What you are asked to do
Give again, word for word, every line in the entries below from the line with "fragment : string" up to and including the line with "mkQUrl EmptyString EmptyString", and no other line.

=== Records shown ===

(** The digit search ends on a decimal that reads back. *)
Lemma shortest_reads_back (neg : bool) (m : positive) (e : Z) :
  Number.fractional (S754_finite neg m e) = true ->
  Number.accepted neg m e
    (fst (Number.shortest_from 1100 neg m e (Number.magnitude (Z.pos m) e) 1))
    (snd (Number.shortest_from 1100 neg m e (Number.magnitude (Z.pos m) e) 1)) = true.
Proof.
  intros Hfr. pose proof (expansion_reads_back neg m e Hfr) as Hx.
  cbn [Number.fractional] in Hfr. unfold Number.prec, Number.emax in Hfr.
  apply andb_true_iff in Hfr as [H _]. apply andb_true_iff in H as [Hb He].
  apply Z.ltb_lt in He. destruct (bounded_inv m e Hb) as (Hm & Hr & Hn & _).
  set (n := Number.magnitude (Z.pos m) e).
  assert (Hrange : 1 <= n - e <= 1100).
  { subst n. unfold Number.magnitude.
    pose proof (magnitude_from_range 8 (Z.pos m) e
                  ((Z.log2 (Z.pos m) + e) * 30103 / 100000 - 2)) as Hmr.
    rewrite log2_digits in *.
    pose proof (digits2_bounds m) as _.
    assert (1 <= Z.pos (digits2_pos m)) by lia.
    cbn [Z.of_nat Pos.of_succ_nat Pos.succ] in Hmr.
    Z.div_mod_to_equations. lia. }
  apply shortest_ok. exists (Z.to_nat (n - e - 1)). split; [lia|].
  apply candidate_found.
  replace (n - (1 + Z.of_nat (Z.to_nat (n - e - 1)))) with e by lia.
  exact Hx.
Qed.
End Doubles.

===
=== Records shown ===

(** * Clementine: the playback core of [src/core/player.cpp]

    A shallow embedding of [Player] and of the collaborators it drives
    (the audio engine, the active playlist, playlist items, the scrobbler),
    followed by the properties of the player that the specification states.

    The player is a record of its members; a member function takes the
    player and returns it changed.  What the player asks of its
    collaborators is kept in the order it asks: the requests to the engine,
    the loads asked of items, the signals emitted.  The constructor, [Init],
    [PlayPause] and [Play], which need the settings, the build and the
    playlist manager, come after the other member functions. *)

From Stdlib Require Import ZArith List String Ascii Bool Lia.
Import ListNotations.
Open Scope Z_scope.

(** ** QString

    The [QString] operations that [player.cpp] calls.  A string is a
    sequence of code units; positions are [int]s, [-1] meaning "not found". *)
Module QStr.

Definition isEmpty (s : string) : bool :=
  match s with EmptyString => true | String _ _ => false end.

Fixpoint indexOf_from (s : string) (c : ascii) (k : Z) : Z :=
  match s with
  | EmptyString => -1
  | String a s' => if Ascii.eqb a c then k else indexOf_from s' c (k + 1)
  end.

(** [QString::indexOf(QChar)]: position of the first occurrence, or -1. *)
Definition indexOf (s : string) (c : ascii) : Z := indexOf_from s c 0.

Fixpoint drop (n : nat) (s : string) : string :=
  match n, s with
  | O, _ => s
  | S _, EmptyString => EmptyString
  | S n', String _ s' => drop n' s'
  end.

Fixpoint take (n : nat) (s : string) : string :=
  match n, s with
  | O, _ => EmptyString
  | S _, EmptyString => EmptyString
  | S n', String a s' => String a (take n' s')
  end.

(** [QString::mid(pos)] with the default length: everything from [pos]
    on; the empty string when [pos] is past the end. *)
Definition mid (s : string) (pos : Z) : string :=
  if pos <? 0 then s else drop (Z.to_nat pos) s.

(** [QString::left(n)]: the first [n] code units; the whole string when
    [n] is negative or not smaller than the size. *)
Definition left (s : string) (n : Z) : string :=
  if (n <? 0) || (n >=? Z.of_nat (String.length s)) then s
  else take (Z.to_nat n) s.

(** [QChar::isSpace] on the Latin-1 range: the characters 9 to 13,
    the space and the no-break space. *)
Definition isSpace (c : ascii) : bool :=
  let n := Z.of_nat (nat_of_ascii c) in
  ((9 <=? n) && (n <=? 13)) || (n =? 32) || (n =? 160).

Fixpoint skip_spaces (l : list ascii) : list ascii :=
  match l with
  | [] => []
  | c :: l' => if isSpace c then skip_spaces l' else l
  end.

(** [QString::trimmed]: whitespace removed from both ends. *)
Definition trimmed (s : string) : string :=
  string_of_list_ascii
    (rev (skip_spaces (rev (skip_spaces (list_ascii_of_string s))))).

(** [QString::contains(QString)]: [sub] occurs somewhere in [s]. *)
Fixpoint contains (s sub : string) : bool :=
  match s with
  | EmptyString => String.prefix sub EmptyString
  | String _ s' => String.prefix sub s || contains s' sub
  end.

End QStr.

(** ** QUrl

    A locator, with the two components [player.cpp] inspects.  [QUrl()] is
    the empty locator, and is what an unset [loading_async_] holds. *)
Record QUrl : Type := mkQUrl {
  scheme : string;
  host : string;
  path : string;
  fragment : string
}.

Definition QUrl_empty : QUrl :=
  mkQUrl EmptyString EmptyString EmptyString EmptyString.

===

Task output
  fragment : string
}.

Definition QUrl_empty : QUrl :=
  mkQUrl EmptyString EmptyString EmptyString EmptyString.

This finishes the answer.